In early December, the Board of Governors met in Anaheim, California, the site of our 2008 annual meetings. I want to share a few of the many issues that the Board and Officers discussed.
First, the planning for our annual meeting is going well. Jim Walsh and his teams of dedicated, talented and fun-loving organizing committees are working quite hard toward a conference focused around the theme, “The Questions We Ask.” From what we heard, we’re expecting another great meeting with innovations for better member experiences, cutting edge research, professional development workshops and record attendance.
Second, the AOM continues our focus on ethics. During the last few years, we created our ethics architecture. Specifically, members developed and the Board approved our ethical code, an Ombuds Committee (which is chaired by Linda Trevino, Penn State University) and an Adjudication Committee (which is chaired by Ann Buchholtz, University of Georgia). (For detailed information, please visit http://www.aomonline.org/aom.asp?id=268.) Our next step in this ethics process is to educate our members on this structure. Thus, I am very pleased to announce a new ethics education committee. The chair is Marshall Schminke (University of Central Florida) and its members are Maureen Ambrose (University of Central Florida), Don Bergh (University of Denver), Jeff Edwards (University of North Carolina) and Rick Mowday (University of Oregon). As you read this column, they are developing a plan to raise awareness on ethics, communicate the AOM’s commitment to ethical conduct, and educate our members on our code, ombuds committee and adjudication process. In addition to presentations at our annual meeting to doctoral consortia, editors and standing committees, for example, an AOM casebook on ethical issues, pod casts and on-line education are in the planning stages. The excitement and interest around our ethics structure is high, if not downright infectious. We cannot thank Linda, Ann, Marshall and their committees enough for all of their hard work.

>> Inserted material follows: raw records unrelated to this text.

(** [series.quantile(q)] with linear interpolation, NaN skipped; NaN on
    a series with no value. *)
Definition quantile (q : Q) (series : list (option Q)) : option Q :=
  let values := sort_by Qle_bool (dropna series) in
  match values with
  | [] => None
  | v0 :: _ =>
      let h := inject_Z (Z.of_nat (length values) - 1) * q in
      let lo := Z.to_nat (Qfloor h) in
      let frac := h - inject_Z (Qfloor h) in
      let a := nth lo values v0 in
      let b := nth (Nat.min (S lo) (length values - 1)) values v0 in
      Some (a + (b - a) * frac)
  end.

Definition median (series : list (option Q)) : option Q :=
  quantile (1 # 2) series.

Definition mean (series : list (option Q)) : option Q :=
  match dropna series with
  | [] => None
  | values =>
      Some (fold_left Qplus values 0 / inject_Z (Z.of_nat (length values)))
  end.

(** [series.fillna(value)]: a NaN [value] fills nothing. *)
Definition fillna (value : option Q) (x : option Q) : option Q :=
  match x with
  | Some v => Some v
  | None => value
  end.

Definition set_time_spent (e : RawEvent.t) (v : option Q) : RawEvent.t :=
  {| student_id := student_id e; course_id := course_id e;
     chapter_order := chapter_order e; time_spent := v;
     score := score e; completion_status := completion_status e |}.

Definition set_score (e : RawEvent.t) (v : option Q) : RawEvent.t :=
  {| student_id := student_id e; course_id := course_id e;
     chapter_order := chapter_order e; time_spent := time_spent e;
     score := v; completion_status := completion_status e |}.

Definition set_completion_status (e : RawEvent.t) (v : option Q) : RawEvent.t :=
  {| student_id := student_id e; course_id := course_id e;
     chapter_order := chapter_order e; time_spent := time_spent e;
     score := score e; completion_status := v |}.

(** [_handle_missing_values(df)]. *)
Definition _handle_missing_values (df : list RawEvent.t) : list RawEvent.t :=
  let df :=
    if isna_any (map time_spent df)
    then let m := median (map time_spent df) in
         map (fun e => set_time_spent e (fillna m (time_spent e))) df
    else df in
  let df :=
    if isna_any (map score df)
    then let m := mean (map score df) in
         map (fun e => set_score e (fillna m (score e))) df
    else df in
  let df :=
    if isna_any (map completion_status df)
    then map (fun e => set_completion_status e
                         (fillna (Some 0) (completion_status e))) df
    else df in
  df.

(** Python's [max(0, x)]: [x] when [x > 0], else 0 (also for NaN). *)
Definition max_0 (x : option Q) : Q :=
  match x with
  | Some v => if negb (Qle_bool v 0) then v else 0
  | None => 0
  end.

(** [series.clip(lower, upper)]: a NaN bound does not bound, two scalar
    bounds are put in order first, the upper bound is applied before the
    lower one, and a NaN value stays NaN. *)
Definition clip (lower : Q) (upper : option Q) (x : option Q) : option Q :=
  match x with
  | None => None
  | Some v =>
      match upper with
      | Some u =>
          let lo := if negb (Qle_bool lower u) then u else lower in
          let hi := if negb (Qle_bool u lower) then u else lower in
          let v := if Qle_bool v hi then v else hi in
          Some (if Qle_bool lo v then v else lo)
      | None => Some (if Qle_bool lower v then v else lower)
      end
  end.

Definition option_map2 (f : Q -> Q -> Q) (x y : option Q) : option Q :=
  match x, y with
  | Some a, Some b => Some (f a b)
  | _, _ => None
  end.

(** [_handle_outliers(df)]. *)
Definition _handle_outliers (df : list RawEvent.t) : list RawEvent.t :=
  let q1 := quantile (25 # 100) (map time_spent df) in
  let q3 := quantile (75 # 100) (map time_spent df) in
  let iqr := option_map2 Qminus q3 q1 in
  let lower_bound :=
    max_0 (option_map2 Qminus q1 (option_map (Qmult (15 # 10)) iqr)) in
  let upper_bound :=
    option_map2 Qplus q3 (option_map (Qmult (15 # 10)) iqr) in
  map (fun e => set_time_spent e (clip lower_bound upper_bound (time_spent e))) df.


Definition transform (self : DataPreprocessor) (df : list RawEvent.t)
  : DataPreprocessor * list RawEvent.t :=
  let df := _handle_missing_values df in
  let df := _handle_outliers df in
  (self, df).
End Preprocessing.

(** ** Sample inputs *)

Module Samples.
Definition chapter (course : Z) (order dropout time score completion : Q)
  : ChapterFeatures.t :=
  {| ChapterFeatures.course_id := course;
     ChapterFeatures.chapter_order := order;
     ChapterFeatures.avg_score := score;
     ChapterFeatures.score_std := 0;
     ChapterFeatures.student_count := 100;
     ChapterFeatures.avg_time_spent := time;
     ChapterFeatures.time_std := 0;
     ChapterFeatures.completions := completion * 100;
     ChapterFeatures.attempts := 100;
     ChapterFeatures.completion_rate := completion;
     ChapterFeatures.dropout_rate := dropout |}.

(** The two-row batch of the specification's example. *)
Definition two_chapters : list ChapterFeatures.t :=
  [chapter 1 1 (1 # 10) 30 85 (9 # 10);
   chapter 1 2 (5 # 10) 60 60 (5 # 10)].

(** The batch of [test_difficulty_analyzer], with one row repeated so
    that two chapters tie. *)
Definition six_chapters : list ChapterFeatures.t :=
  [chapter 1 1 (1 # 10) 30 85 (9 # 10);
   chapter 1 2 (3 # 10) 45 70 (7 # 10);
   chapter 1 3 (5 # 10) 60 60 (5 # 10);
   chapter 2 1 (2 # 10) 35 80 (8 # 10);
   chapter 2 2 (4 # 10) 50 65 (6 # 10);
   chapter 3 1 (4 # 10) 50 65 (6 # 10)].

(** A batch in which every chapter has the same dropout rate. *)
Definition same_dropout : list ChapterFeatures.t :=
  [chapter 1 1 (1 # 5) 30 85 (4 # 5);
   chapter 1 2 (1 # 5) 60 60 (4 # 5);
   chapter 1 3 (1 # 5) 45 70 (4 # 5)].

Definition event (student course : Z) (order score : Q) : ChapterEvent.t :=
  {| ChapterEvent.student_id := student;
     ChapterEvent.course_id := course;
     ChapterEvent.chapter_order := order;
     ChapterEvent.time_spent := 30;
     ChapterEvent.score := score;
     ChapterEvent.completion_status := 1 |}.

(** Student 1 follows two courses: four chapters of course 1 and the
    first chapter of course 2; student 2 follows three chapters of
    course 1 (the scores 85, 90, 88 of the specification's example). *)
Definition two_courses : list ChapterEvent.t :=
  [event 1 1 1 10; event 1 1 2 20; event 1 1 3 30; event 1 1 4 40;
   event 1 2 1 100;
   event 2 1 1 85; event 2 1 2 90; event 2 1 3 88].

(** One student, one course, five chapters given out of order. *)
Definition one_course : list ChapterEvent.t :=
  [event 7 3 2 60; event 7 3 1 50; event 7 3 5 90; event 7 3 3 70;
   event 7 3 4 80].

Import Ingestion.

Definition frame (student_id course_id chapter_order time_spent score
                  completion_status : list cell) : DataFrame :=
  [("student_id", student_id); ("course_id", course_id);
   ("chapter_order", chapter_order); ("time_spent", time_spent);
   ("score", score); ("completion_status", completion_status)]%string.

(** A frame read from line-record JSON where one score came as text. *)
Definition text_score : DataFrame :=
  frame [Num 1; Num 1] [Num 1; Num 1] [Num 1; Num 2] [Num 30; Num 45]
        [Text "85"; Num 90] [Num 1; Num 0].

(** A frame whose student ids are not numbers. *)
Definition text_student_id : DataFrame :=
  frame [Text "abc"; Text "xyz"] [Num 1; Num 1] [Num 1; Num 2]
        [Num 30; Num 45] [Num 85; Num 90] [Num 1; Num 0].

(** A frame with a time that is not a number. *)
Definition bad_time : DataFrame :=
  frame [Num 1; Num 1] [Num 1; Num 1] [Num 1; Num 2] [Num 30; Text "soon"]
        [Num 85; Num 90] [Num 1; Num 0].

(** A frame of numbers only. *)
Definition all_numbers : DataFrame :=
  frame [Num 1; Num 1] [Num 1; Num 1] [Num 1; Num 2] [Num 30; Num 45]
        [Num 85; Num 90] [Num 1; Num 0].

Definition raw (time score completion : option Q) : RawEvent.t :=
  {| RawEvent.student_id := 1; RawEvent.course_id := 1;
     RawEvent.chapter_order := 1; RawEvent.time_spent := time;
     RawEvent.score := score; RawEvent.completion_status := completion |}.

(** A frame with one missing value per imputed column and one outlier. *)
Definition with_gaps : list RawEvent.t :=
  [raw (Some 10) (Some 50) None; raw None (Some 70) (Some 1);
   raw (Some 20) None (Some 1); raw (Some 1000) (Some 90) (Some 1);
   raw (Some 30) (Some 90) (Some 1)].
End Samples.

(** ** Further functions of [src/models/difficulty_analyzer.py] *)

Module DifficultyQueries.
Import DifficultyAnalyzer.

(** [df.head(n)]: the first [n] rows; for a negative [n], all rows but
    the last [-n]. *)
Definition head {A : Type} (n : Z) (rows : list A) : list A :=
  if (0 <=? n)%Z then firstn (Z.to_nat n) rows
  else firstn (length rows - Z.to_nat (- n)) rows.

(** [get_difficult_chapters(chapter_features, top_n)]; [top_n] defaults
    to 10. *)
Definition get_difficult_chapters (chapter_features : list ChapterFeatures.t)
           (top_n : Z) : list Assessment.t :=
  let difficulty_df := analyze_difficulty chapter_features in
  head top_n difficulty_df.

(** [get_chapters_needing_improvement(chapter_features, threshold)];
    [threshold] defaults to 60. *)
Definition get_chapters_needing_improvement
           (chapter_features : list ChapterFeatures.t) (threshold : Q)
  : list Assessment.t :=
  let difficulty_df := analyze_difficulty chapter_features in
  filter (fun a => Qle_bool threshold (Assessment.difficulty_score a)) difficulty_df.

Definition level_eqb (x y : difficulty_level) : bool :=
  match x, y with
  | Easy, Easy | Medium, Medium | Hard, Hard => true
  | _, _ => false
  end.

(** [difficulty_df['difficulty_level'] == label]; NaN equals no label. *)
Definition level_is (label : difficulty_level) (a : Assessment.t) : bool :=
  match Assessment.difficulty_level a with
  | Some l => level_eqb l label
  | None => false
  end.

(** The integer entries of the dict of [get_summary_statistics]; the
    three entries that round a float to two decimals are left out. *)
Record summary_counts : Type := {
  total_chapters : nat;
  hard_chapters : nat;
  medium_chapters : nat;
  easy_chapters : nat
}.

Definition get_summary_statistics (difficulty_df : list Assessment.t)
  : summary_counts :=
  {| total_chapters := length difficulty_df;
     hard_chapters := length (filter (level_is Hard) difficulty_df);
     medium_chapters := length (filter (level_is Medium) difficulty_df);
     easy_chapters := length (filter (level_is Easy) difficulty_df) |}.

(** The order of the levels, least difficult first. *)
Definition level_index (l : difficulty_level) : nat :=
  match l with Easy => 0 | Medium => 1 | Hard => 2 end.
End DifficultyQueries.

(** ** Further functions of [src/models/dropout_detector.py] *)

(** One row of the frame built by [get_high_risk_students]. *)
Module RiskRow.
Record t : Type := {
  student_id : Z;
  risk_score : Q;
  risk_level : DropoutDetector.risk_level
}.
End RiskRow.

Module HighRisk.
Import DropoutDetector.

(** The order of the risk levels, least severe first. *)
Definition severity (l : risk_level) : nat :=
  match l with Low => 0 | Medium => 1 | High => 2 end.

(** [pd.DataFrame({'student_id': ..., 'risk_score': ..., 'risk_level': ...})]
    from three arrays of one length. *)
Fixpoint results_frame (student_ids : list Z) (risk_scores : list Q)
         (risk_levels : list risk_level) : list RiskRow.t :=
  match student_ids, risk_scores, risk_levels with
  | i :: ids, s :: scores, l :: levels =>
      {| RiskRow.student_id := i; RiskRow.risk_score := s; RiskRow.risk_level := l |}
      :: results_frame ids scores levels
  | _, _, _ => []
  end.

(** [results['risk_level'].isin(['High', 'Medium'])]. *)
Definition isin_high_medium (r : RiskRow.t) : bool :=
  match RiskRow.risk_level r with
  | High | Medium => true
  | Low => false
  end.

Definition by_risk_score_desc (a b : RiskRow.t) : bool :=
  Qle_bool (RiskRow.risk_score b) (RiskRow.risk_score a).

Section Detector.
Variable FeatureFrame : Type.
Variable is_trained : bool.
Variable predict_proba : FeatureFrame -> list Q.

(** [get_high_risk_students(X, student_ids)]; [None] is the ValueError of
    an untrained detector or of arrays of different lengths. *)
Definition get_high_risk_students (X : FeatureFrame) (student_ids : list Z)
  : option (list RiskRow.t) :=
  match predict_risk_score FeatureFrame is_trained predict_proba X with
  | None => None
  | Some risk_scores =>
      match predict_risk_level FeatureFrame is_trained predict_proba X with
      | None => None
      | Some risk_levels =>
          if Nat.eqb (length student_ids) (length risk_scores)
          then
            let results := results_frame student_ids risk_scores risk_levels in
            let high_risk := filter isin_high_medium results in
            Some (sort_by by_risk_score_desc high_risk)
          else None
      end
  end.
End Detector.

Third, the Board discussed our journals, which are often called our “crown jewels.” One particular aspect of our journals (as well as annual conference) that merits comment is the role of reviewing manuscripts. As we all know, reviewing manuscripts for our journals and conference is a professional service and obligation. Simply put, reviewing is a critical part of knowledge creation and dissemination. Our journals and conferences could not exist without the dedicated reviewing of our members. Further, our journals follow a merit-based process. The best reviewers from our conference are asked to be ad hoc reviewers for our journals. The best ad hoc reviewers are asked to serve on our editorial boards. The best board members (and ad hoc reviewers) are often asked to serve as associate editors and/or guest editors. From the set of outstanding reviewers, guest editors and associate editors, editors are often selected. Thus, this performance-based system depends on active reviewing of our members. I cannot ask you strongly enough or often enough; please volunteer or agree to review manuscripts when asked. We all depend on your reviewing, and we all benefit from reviewing.
Another outcome from the Board’s meeting in Anaheim was the selection of editors for three Academy publications. Amy Hillman (Arizona State University) will assume the editorship of the Academy of Management Review, Garry Bruton (Texas Christian University) will become editor of Perspectives and Ben Arbaugh (University of Wisconsin at Oshkosh) will be the editor of the Learning & Education. They will begin transitioning to their new roles in July, 2008 and start their terms as editor in January, 2009. Please join me in congratulating Amy, Garry and Ben.
Finally, I want to mention what I believe every AOM President comes to appreciate as much as anyone, namely, the breadth and scope of roles that our volunteers serve. Above, I’ve mentioned the ethics volunteers, journal editors and board members. There are dozens and dozens of additional roles in which one can serve. To name only a few, there are committees for local arrangements, awards, mentoring, membership, practice, teaching, international, exhibitors and placement (not to mention our many divisional and interest group committees). Collectively, these selfless volunteers make the AOM happen and allow the AOM to meet the needs of management professors from around the world. In my role as President, I sincerely appreciate and thank each and every person who volunteers to serve.